----- DATA RECORDS

(** * Authentication flow of the TanStack Start basic-auth application

    A shallow embedding of the authentication code of the repository:

    - [app/utils/prisma.ts]: [hashPassword];
    - [app/routes/_authed.tsx], which exists in two variants: the current one
      (server functions built with [createServerFn({ method }).validator(..)
      .handler(..)], module [Current] below) and an older one
      ([createServerFn('POST', fn)], module [Legacy] below);
    - [app/routes/__root.tsx] ([beforeLoad]), [app/utils/session.ts],
      [app/routes/_authed/home.tsx] (the loader).

    Server functions are modelled in a state-and-exception monad over a
    [World] made of the user table and the session of the one client that
    issues the request.  A thrown exception keeps the effects performed
    before it, as in JavaScript.  [await] is sequencing.

    Strings are sequences of 8-bit characters; [String.length] is the
    JavaScript [length] on ASCII data. *)

From Stdlib Require Import String Ascii List ZArith NArith Lia Bool.
From Stdlib Require Import Strings.Byte.
Import ListNotations.
Local Open Scope string_scope.
Set Warnings "-register-all".

(** ** JavaScript values *)

(** The two kinds of issue that the schemas of [_authed.tsx] can report:
    [z.string().email()] and [z.string().min(n)]. *)
Inductive ZodIssue : Type :=
| invalid_string (validation : string) (path : string)
| too_small (minimum : nat) (path : string).

Inductive Value : Type :=
| VUndefined
| VNull
| VBool (b : bool)
| VNum (n : Z)
| VStr (s : string)
| VIssues (issues : list ZodIssue)
| VObj (fields : list (string * Value)).

(** JavaScript truthiness, as used by [!x] and [x || y]. *)
Definition truthy (v : Value) : bool :=
  match v with
  | VUndefined | VNull => false
  | VBool b => b
  | VNum n => negb (n =? 0)%Z
  | VStr s => negb (s =? "")
  | VIssues _ | VObj _ => true
  end.

Fixpoint assoc (k : string) (fields : list (string * Value)) : option Value :=
  match fields with
  | [] => None
  | (k', v) :: rest => if k' =? k then Some v else assoc k rest
  end.

(** Property read [v.k]: [undefined] when the property is absent. *)
Definition get_prop (k : string) (v : Value) : Value :=
  match v with
  | VObj fields => match assoc k fields with Some x => x | None => VUndefined end
  | _ => VUndefined
  end.

(** [Object.keys(v)]. *)
Definition keys (v : Value) : list string :=
  match v with
  | VObj fields => map fst fields
  | _ => []
  end.

(** Truthiness of an optional string ([undefined] when absent). *)
Definition truthy_str (s : option string) : bool :=
  match s with
  | None => false
  | Some s => negb (s =? "")
  end.

(** ** Data model *)

(** A row of the [User] table.  The type of [id] is fixed by the Prisma
    schema; the program only copies it, so it is kept as a JavaScript value. *)
Module User.
Record t : Type := mk {
  id : Value;
  email : string;
  password : string;
  role : string;
  first_name : string;
  last_name : string
}.
End User.

(** [session.data] of type [Partial<SessionUser>] ([utils/session.ts]). *)
Module SessionUser.
Record t : Type := mk {
  email : option string;
  role : option string;
  id : option Value
}.

Definition empty : t := mk None None None.

(** [Object.assign(data, update)], which is what [session.update] does. *)
Definition assign (data update : t) : t :=
  mk (match email update with Some e => Some e | None => email data end)
     (match role update with Some r => Some r | None => role data end)
     (match id update with Some i => Some i | None => id data end).

Definition opt_field (k : string) (v : option Value) : list (string * Value) :=
  match v with
  | Some x => [(k, x)]
  | None => []
  end.

(** The object spread [{ ...data }]. *)
Definition spread (data : t) : Value :=
  VObj (opt_field "email" (option_map VStr (email data))
        ++ opt_field "role" (option_map VStr (role data))
        ++ opt_field "id" (id data)).
End SessionUser.

Record World : Type := mkWorld {
  users : list User.t;
  session : SessionUser.t
}.

(** ** Exceptions and the monad of server functions *)

(** A JavaScript [Error] object; only its [message] is ever inspected. *)
Record JsError : Type := mkError { message : string }.

(** The object built by [redirect({ to, statusCode })]. *)
Record Redirect : Type := mkRedirect { to : string; statusCode : Z }.

Inductive Exn : Type :=
| ErrorExn (e : JsError)
| ZodExn (issues : list ZodIssue)
| RedirectExn (r : Redirect).

Inductive Outcome (A : Type) : Type :=
| Return (a : A)
| Throw (e : Exn).
Arguments Return {A} a.
Arguments Throw {A} e.

Definition M (A : Type) : Type := World -> Outcome A * World.

Definition ret {A} (a : A) : M A := fun w => (Return a, w).

Definition throw {A} (e : Exn) : M A := fun w => (Throw e, w).

Definition bind {A B} (m : M A) (k : A -> M B) : M B :=
  fun w =>
    match m w with
    | (Return a, w') => k a w'
    | (Throw e, w') => (Throw e, w')
    end.

Declare Scope js_scope.
Delimit Scope js_scope with js.
Notation "x <- m ;; k" := (bind m (fun x => k))
  (at level 61, m at next level, right associativity) : js_scope.
Notation "m ;;; k" := (bind m (fun _ => k))
  (at level 61, right associativity) : js_scope.
Local Open Scope js_scope.

(** ** The libraries the code calls *)

(** What the code takes from Node, zod and Prisma without defining it:
    - [pbkdf2 password salt iterations keylen digest] is [crypto.pbkdf2]; its
      callback receives an error or the derived key, which has [keylen]
      bytes;
    - [email_format] is the pattern behind [z.string().email()];
    - [issues_message] is the [message] of a [ZodError];
    - [assign_id] is the [id] the database gives to a new row; it sees the
      table only, not a sequence counter or a random source of the database,
      so the ids of two insertions are not to be compared;
    - [unique_violation] is the error of [create] on a duplicate e-mail. *)
Class Platform : Type := {
  pbkdf2 : string -> string -> N -> N -> string -> JsError + list byte;
  pbkdf2_keylen : forall password salt iterations keylen digest key,
      pbkdf2 password salt iterations keylen digest = inr key ->
      N.of_nat (List.length key) = keylen;
  email_format : string -> bool;
  issues_message : list ZodIssue -> string;
  assign_id : list User.t -> Value;
  unique_violation : JsError
}.

(** ** [utils/prisma.ts] *)

Definition hex_digit (n : N) : ascii :=
  match n with
  | 0 => "0" | 1 => "1" | 2 => "2" | 3 => "3" | 4 => "4" | 5 => "5"
  | 6 => "6" | 7 => "7" | 8 => "8" | 9 => "9" | 10 => "a" | 11 => "b"
  | 12 => "c" | 13 => "d" | 14 => "e" | _ => "f"
  end%N%char.

(** [buffer.toString('hex')]: two lower-case digits per byte. *)
Fixpoint to_hex (buffer : list byte) : string :=
  match buffer with
  | [] => ""
  | b :: rest =>
      let n := Byte.to_N b in
      String (hex_digit (n / 16)) (String (hex_digit (n mod 16)) (to_hex rest))
  end.

(** The characters [toString('hex')] can produce. *)
Definition is_hex (c : ascii) : bool :=
  existsb (Ascii.eqb c) (list_ascii_of_string "0123456789abcdef").
(** A monitor as some history from [New()] leaves it. *)
Definition reachable (h : Monitor) (rt : Runtime) : Prop :=
  ∃ es, run New es Runtime0 = Done h rt.

(** The goroutines a step has started: [spawned] of the runtime after
    it, less those of the runtime before it. *)
Definition started_by (rt rt' : Runtime) : list goroutine :=
  drop (length (spawned rt)) (spawned rt').

Definition is_notification (g : goroutine) : bool :=
  match g with
  | go_CheckFailed _ _ | go_CheckRecovered _ _ _ _ | go_StillFailing _ _ _ =>
      true
  | go_lane _ _ | go_OnComplete _ _ => false
  end.

(** The listener calls among them. *)
Definition notifications (rt rt' : Runtime) : list goroutine :=
  filter is_notification (started_by rt rt').

(** What a returned call gave as its [error]; [None] if it panicked. *)
Definition returned {A : Type} (r : result (A * error)) : option error :=
  match r with
  | Done (_, e) _ => Some e
  | Panic _ => None
  end.

(* ================================================================== *)
(** ** Notions the statements and proofs are written in *)

(** *** The outcome of a probe invocation, as functions of its inputs *)

(** The entry as [checkFunc] builds it, before the detector sees it. *)
Definition candidate (cfg : Config) (o : Observation) : State :=
  {| Name := config.Name cfg;
     Status := match err o with Some _ => "failed" | None => "ok" end;
     Err := default "" (err o);
     Details := data o; CheckTime := checkTime o;
     ContiguousFailures := 0; TimeOfFirstFailure := zero_Time |}.

(** The entry as [handleStatusListener] leaves it. *)
Definition detected (prevState entry : State) (now : Time) : State :=
  if isFailure entry then
    set_ContiguousFailures (add64 (ContiguousFailures prevState) 1)
      (set_TimeOfFirstFailure
         (if isFailure prevState then TimeOfFirstFailure prevState else now)
         entry)
  else entry.

(** The listener calls [handleStatusListener] starts. *)
Definition announced (l : option StatusListener) (stateEntry : ptr)
    (prevState entry : State) (now : Time) : list goroutine :=
  match l with
  | None => []
  | Some l =>
      if isFailure entry then
        if isFailure prevState
        then [go_StillFailing l stateEntry (ContiguousFailures prevState)]
        else [go_CheckFailed l stateEntry]
      else if isFailure prevState then
        [go_CheckRecovered l stateEntry (ContiguousFailures prevState)
           (Seconds (Sub now (TimeOfFirstFailure prevState)))]
      else []
  end.

Definition completed (cfg : Config) (stateEntry : ptr) : list goroutine :=
  match config.OnComplete cfg with
  | Some f => [go_OnComplete f stateEntry]
  | None => []
  end.
(** X14: For an origin without '#' and non-empty base64url id, key and token (key other than 'write'), the read-only link gives the view page that key and no write token, and the editable link gives the editor that id, key and token. *)
Theorem share_links_open (origin docId key tok : jsstr) :
  ~ In 35 origin -> url_safe docId -> url_safe key -> url_safe tok ->
  docId <> [] -> key <> [] -> tok <> [] -> key <> js "write" ->
  (exists url tokenString,
     getReadOnlyUrl origin (Some docId) (Some key) = Some url /\
     view_keys (location_fragment url) = Some (key, tokenString) /\
     opt_truthy tokenString = false) /\
  (exists url,
     getEditableUrl origin (Some docId) (Some key) (Some tok) = Some url /\
     loadFromUrl (location_fragment url) = LoadDocument docId key (Some tok)).
Proof.
  intros Ho Hd Hk Ht Hdn Hkn Htn Hw.
  assert (Hd' : ~ In 35 docId) by exact (url_safe_not_in docId 35 Hd ltac:(lia)).
  destruct docId as [|d ds]; [congruence|]. destruct key as [|k ks]; [congruence|].
  destruct tok as [|t ts]; [congruence|].
  split.
  - destruct (parse_key_token_key (k :: ks) Hk) as (tokenString & Hp & Hf).
    exists (origin ++ js "/view/" ++ (d :: ds) ++ js "#" ++ (k :: ks)), tokenString.
    split; [reflexivity|]. split; [|exact Hf].
    unfold location_fragment.
    replace (origin ++ js "/view/" ++ (d :: ds) ++ js "#" ++ (k :: ks))
      with ((origin ++ js "/view/" ++ (d :: ds)) ++ 35 :: (k :: ks))
      by (rewrite <- !app_assoc; reflexivity).
    rewrite break_at_app.
    + cbn [snd view_keys]. rewrite Hp. reflexivity.
    + intros Hin. apply in_app_or in Hin as [Hin|Hin]; [exact (Ho Hin)|].
      apply in_app_or in Hin as [Hin|Hin]; [vm_compute in Hin; lia|exact (Hd' Hin)].
  - exists (origin ++ js "/#" ++ (d :: ds) ++ js "#" ++ (k :: ks) ++ js "&write=" ++ (t :: ts)).
    split; [reflexivity|]. unfold location_fragment.
    replace (origin ++ js "/#" ++ (d :: ds) ++ js "#" ++ (k :: ks) ++ js "&write=" ++ (t :: ts))
      with ((origin ++ js "/") ++ 35 :: ((d :: ds) ++ js "#" ++ (k :: ks) ++ js "&write=" ++ (t :: ts)))
      by (rewrite <- !app_assoc; reflexivity).
    rewrite break_at_app.
    + cbn [snd]. apply loadFromUrl_capability; auto.
    + intros Hin. apply in_app_or in Hin as [Hin|Hin]; [exact (Ho Hin)|vm_compute in Hin; lia].
Qed.
(** * fog: the Machine process manager and the LogMux stream multiplexer

    A shallow embedding of [machine.go] and of the log multiplexer of the
    [fog] package, with the properties of its specification stated and
    proved over the embedding.

    Go strings are [string], byte slices are [list byte], the [int] of a
    port number is a [Z].  The operating system, the clock, the entropy
    source and the libraries the package calls ([os/exec], [net],
    [adrg/xdg], [go-colorful]) are oracles in an environment record; what
    the code does to them is recorded as a trace of events. *)

From Stdlib Require Import ZArith Lia.
From Stdlib.Strings Require Import Ascii String Byte.
From stdpp Require Import base tactics option list strings pretty gmap fin_maps.

Open Scope Z_scope.

(** ** Go values *)

(** The result of a Go call that may panic. *)
Inductive outcome (A : Type) : Type :=
| Ret (a : A)
| Panic (v : string).
Arguments Ret {A} a.
Arguments Panic {A} v.

(** Go's [error] values: [errors.New] makes an [errorString], [fmt.Errorf]
    with the verb [%w] makes a [wrapError] that remembers the error it
    wraps. *)
Inductive error : Type :=
| errorString (s : string)
| wrapError (msg : string) (err : error).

----------

TASK TO COMPLETE :: Everything from the line with "Some s => negb" through the line with "id : Value;" should be written out exactly as it appears above, end lines included, and nothing outside that range.

RESPONSE ::
  | Some s => negb (s =? "")
  end.

(** ** Data model *)

(** A row of the [User] table.  The type of [id] is fixed by the Prisma
    schema; the program only copies it, so it is kept as a JavaScript value. *)
Module User.
Record t : Type := mk {
  id : Value;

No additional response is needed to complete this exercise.